■ **Task requirements**: Reproduce word for word, from the entries below, the line with "pose proof (Zdigits2_pos n", the line with "assert (Hmn53 : Zpos mn < 2 ^ 53).", and every line between them, and nothing more.

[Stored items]
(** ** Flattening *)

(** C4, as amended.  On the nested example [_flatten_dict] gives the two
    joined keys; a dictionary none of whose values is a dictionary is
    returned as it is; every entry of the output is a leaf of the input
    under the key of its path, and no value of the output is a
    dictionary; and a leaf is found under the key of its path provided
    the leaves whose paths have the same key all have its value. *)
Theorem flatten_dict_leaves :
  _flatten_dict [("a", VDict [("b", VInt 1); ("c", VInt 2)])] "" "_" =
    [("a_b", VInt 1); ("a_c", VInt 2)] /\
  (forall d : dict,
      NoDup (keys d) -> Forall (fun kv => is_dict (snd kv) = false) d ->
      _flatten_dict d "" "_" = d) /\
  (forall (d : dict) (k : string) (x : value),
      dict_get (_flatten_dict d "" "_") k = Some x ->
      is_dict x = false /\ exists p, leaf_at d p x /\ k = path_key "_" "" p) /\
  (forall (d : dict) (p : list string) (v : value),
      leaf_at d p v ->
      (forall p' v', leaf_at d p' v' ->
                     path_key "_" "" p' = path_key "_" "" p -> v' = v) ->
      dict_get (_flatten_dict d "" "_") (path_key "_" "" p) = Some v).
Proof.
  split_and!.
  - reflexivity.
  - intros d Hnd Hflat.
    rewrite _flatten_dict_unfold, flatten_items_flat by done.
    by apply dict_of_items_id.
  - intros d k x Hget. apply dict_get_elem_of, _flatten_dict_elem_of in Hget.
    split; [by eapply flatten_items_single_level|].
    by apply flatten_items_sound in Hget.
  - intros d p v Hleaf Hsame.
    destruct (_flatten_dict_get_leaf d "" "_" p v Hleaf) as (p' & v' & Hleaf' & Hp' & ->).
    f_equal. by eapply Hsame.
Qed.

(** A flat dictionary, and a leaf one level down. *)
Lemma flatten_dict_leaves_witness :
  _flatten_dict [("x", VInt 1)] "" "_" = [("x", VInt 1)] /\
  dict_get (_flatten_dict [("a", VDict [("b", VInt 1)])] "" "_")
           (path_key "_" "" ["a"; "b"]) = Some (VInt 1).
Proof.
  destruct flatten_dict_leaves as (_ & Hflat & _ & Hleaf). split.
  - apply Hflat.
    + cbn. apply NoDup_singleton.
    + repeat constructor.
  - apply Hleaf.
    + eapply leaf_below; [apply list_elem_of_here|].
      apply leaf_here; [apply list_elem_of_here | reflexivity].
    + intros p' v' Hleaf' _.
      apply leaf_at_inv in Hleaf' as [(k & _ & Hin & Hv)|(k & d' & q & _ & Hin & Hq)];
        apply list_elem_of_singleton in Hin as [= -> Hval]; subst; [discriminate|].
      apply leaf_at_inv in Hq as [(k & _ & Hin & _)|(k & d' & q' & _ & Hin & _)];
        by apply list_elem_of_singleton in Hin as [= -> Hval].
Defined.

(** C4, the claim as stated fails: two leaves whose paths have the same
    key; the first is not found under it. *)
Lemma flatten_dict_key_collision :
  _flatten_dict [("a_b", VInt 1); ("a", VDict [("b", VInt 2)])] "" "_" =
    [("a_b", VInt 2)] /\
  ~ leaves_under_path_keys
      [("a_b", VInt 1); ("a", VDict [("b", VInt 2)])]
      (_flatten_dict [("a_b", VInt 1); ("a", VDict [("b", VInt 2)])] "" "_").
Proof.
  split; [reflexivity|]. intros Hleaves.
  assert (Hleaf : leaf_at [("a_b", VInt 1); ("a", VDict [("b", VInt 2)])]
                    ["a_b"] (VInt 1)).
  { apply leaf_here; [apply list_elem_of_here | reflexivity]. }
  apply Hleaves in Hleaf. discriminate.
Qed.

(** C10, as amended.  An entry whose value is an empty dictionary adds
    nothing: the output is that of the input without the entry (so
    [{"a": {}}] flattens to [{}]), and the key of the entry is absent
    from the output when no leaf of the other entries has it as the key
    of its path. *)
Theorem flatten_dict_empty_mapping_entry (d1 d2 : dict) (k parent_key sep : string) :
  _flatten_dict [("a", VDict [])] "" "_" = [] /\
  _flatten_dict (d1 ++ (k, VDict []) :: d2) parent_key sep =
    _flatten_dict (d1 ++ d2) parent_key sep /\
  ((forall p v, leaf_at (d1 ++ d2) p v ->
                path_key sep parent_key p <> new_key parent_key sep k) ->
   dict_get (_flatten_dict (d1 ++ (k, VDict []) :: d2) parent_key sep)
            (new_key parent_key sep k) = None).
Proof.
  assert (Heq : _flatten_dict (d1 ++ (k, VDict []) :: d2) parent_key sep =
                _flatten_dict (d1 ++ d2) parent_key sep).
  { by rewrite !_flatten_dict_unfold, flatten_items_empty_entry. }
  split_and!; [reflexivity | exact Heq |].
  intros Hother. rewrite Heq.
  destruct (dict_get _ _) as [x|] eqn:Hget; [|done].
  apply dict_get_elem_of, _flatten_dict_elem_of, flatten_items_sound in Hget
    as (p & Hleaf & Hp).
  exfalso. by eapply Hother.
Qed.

--

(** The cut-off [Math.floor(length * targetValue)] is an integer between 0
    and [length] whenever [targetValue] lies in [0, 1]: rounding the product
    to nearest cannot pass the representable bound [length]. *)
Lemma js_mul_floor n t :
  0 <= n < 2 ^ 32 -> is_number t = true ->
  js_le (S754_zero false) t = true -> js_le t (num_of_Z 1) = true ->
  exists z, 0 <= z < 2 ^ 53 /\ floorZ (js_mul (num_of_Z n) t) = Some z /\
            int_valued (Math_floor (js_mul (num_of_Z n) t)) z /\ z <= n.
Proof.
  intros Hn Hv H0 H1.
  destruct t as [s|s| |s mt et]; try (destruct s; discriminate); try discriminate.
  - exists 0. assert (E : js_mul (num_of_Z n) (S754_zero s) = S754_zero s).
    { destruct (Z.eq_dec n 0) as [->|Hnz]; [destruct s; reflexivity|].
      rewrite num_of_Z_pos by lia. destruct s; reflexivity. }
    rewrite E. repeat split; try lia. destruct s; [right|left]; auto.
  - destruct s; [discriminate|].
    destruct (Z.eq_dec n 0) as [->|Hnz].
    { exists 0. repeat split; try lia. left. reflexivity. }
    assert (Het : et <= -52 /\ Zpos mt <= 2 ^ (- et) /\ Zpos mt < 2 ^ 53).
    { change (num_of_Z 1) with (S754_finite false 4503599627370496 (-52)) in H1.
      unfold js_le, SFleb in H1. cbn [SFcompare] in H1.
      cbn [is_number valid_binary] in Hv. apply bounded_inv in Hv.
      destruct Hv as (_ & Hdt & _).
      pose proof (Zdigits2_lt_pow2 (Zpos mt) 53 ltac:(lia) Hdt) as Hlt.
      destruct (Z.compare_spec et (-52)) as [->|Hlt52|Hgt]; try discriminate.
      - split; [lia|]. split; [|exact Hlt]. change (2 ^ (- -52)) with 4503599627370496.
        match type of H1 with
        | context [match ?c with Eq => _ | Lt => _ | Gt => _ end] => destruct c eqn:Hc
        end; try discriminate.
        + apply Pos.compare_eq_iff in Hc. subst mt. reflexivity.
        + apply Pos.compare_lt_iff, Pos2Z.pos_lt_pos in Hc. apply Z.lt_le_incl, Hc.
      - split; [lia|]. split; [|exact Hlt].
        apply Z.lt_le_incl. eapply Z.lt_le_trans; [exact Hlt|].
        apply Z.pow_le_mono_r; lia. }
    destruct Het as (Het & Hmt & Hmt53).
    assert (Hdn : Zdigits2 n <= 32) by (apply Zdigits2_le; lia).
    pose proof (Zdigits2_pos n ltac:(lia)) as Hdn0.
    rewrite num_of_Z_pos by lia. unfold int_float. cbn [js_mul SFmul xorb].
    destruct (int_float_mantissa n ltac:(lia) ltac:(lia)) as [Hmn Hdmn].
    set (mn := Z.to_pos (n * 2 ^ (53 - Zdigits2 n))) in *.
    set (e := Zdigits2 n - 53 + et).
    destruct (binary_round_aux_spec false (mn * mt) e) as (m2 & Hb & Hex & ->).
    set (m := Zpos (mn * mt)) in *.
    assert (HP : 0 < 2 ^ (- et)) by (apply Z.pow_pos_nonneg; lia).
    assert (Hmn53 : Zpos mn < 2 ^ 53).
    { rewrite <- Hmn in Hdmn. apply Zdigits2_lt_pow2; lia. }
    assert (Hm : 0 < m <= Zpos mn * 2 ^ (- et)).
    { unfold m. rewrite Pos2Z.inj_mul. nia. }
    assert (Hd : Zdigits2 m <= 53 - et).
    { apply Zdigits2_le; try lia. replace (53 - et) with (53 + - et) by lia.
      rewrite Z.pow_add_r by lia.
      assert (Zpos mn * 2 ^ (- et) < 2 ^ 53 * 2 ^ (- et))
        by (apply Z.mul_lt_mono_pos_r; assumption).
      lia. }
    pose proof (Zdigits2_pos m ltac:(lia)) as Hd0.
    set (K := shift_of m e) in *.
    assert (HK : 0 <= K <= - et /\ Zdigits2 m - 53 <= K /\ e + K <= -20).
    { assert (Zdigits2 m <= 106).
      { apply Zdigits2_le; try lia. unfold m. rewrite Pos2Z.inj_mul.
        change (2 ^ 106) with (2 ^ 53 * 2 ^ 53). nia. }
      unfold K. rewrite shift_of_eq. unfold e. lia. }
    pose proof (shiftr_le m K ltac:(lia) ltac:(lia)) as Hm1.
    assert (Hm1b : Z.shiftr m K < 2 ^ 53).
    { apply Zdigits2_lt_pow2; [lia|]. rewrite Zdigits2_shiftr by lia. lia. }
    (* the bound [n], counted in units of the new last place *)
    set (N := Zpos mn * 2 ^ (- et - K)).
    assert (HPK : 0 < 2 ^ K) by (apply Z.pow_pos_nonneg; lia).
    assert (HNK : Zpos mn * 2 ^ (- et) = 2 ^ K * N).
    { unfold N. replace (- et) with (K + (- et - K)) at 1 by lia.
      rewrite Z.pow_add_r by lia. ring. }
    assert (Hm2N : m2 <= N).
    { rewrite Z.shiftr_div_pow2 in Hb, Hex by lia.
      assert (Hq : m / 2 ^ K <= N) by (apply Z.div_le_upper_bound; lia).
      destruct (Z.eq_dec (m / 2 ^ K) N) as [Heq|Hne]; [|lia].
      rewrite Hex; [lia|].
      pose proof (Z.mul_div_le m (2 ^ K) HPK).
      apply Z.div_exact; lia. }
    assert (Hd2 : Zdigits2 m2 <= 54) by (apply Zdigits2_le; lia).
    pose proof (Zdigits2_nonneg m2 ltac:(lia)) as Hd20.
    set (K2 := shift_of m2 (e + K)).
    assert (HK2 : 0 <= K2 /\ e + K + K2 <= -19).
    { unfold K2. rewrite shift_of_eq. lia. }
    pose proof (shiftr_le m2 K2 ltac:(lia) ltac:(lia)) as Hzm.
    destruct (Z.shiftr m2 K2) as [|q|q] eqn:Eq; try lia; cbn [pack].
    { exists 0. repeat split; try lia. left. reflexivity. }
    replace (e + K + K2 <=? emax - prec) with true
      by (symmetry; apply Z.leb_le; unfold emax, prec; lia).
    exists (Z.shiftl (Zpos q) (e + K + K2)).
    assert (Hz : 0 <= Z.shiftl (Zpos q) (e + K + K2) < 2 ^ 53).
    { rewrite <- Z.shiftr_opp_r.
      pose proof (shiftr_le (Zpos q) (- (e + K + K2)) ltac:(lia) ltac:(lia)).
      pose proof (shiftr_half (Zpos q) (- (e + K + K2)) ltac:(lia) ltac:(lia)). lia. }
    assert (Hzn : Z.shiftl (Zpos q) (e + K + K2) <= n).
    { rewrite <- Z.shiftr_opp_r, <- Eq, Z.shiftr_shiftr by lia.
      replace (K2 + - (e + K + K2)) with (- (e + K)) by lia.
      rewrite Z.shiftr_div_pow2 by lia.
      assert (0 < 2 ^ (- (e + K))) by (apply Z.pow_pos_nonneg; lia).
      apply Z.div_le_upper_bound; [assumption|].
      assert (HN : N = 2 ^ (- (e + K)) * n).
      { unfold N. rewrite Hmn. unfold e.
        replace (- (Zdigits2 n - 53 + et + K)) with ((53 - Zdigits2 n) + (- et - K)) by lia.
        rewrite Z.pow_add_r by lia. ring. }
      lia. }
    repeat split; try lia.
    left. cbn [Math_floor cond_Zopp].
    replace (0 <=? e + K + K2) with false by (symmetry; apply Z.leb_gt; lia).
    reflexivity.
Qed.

■ **Solution below**:
    pose proof (Zdigits2_pos n ltac:(lia)) as Hdn0.
    rewrite num_of_Z_pos by lia. unfold int_float. cbn [js_mul SFmul xorb].
    destruct (int_float_mantissa n ltac:(lia) ltac:(lia)) as [Hmn Hdmn].
    set (mn := Z.to_pos (n * 2 ^ (53 - Zdigits2 n))) in *.
    set (e := Zdigits2 n - 53 + et).
    destruct (binary_round_aux_spec false (mn * mt) e) as (m2 & Hb & Hex & ->).
    set (m := Zpos (mn * mt)) in *.
    assert (HP : 0 < 2 ^ (- et)) by (apply Z.pow_pos_nonneg; lia).
    assert (Hmn53 : Zpos mn < 2 ^ 53).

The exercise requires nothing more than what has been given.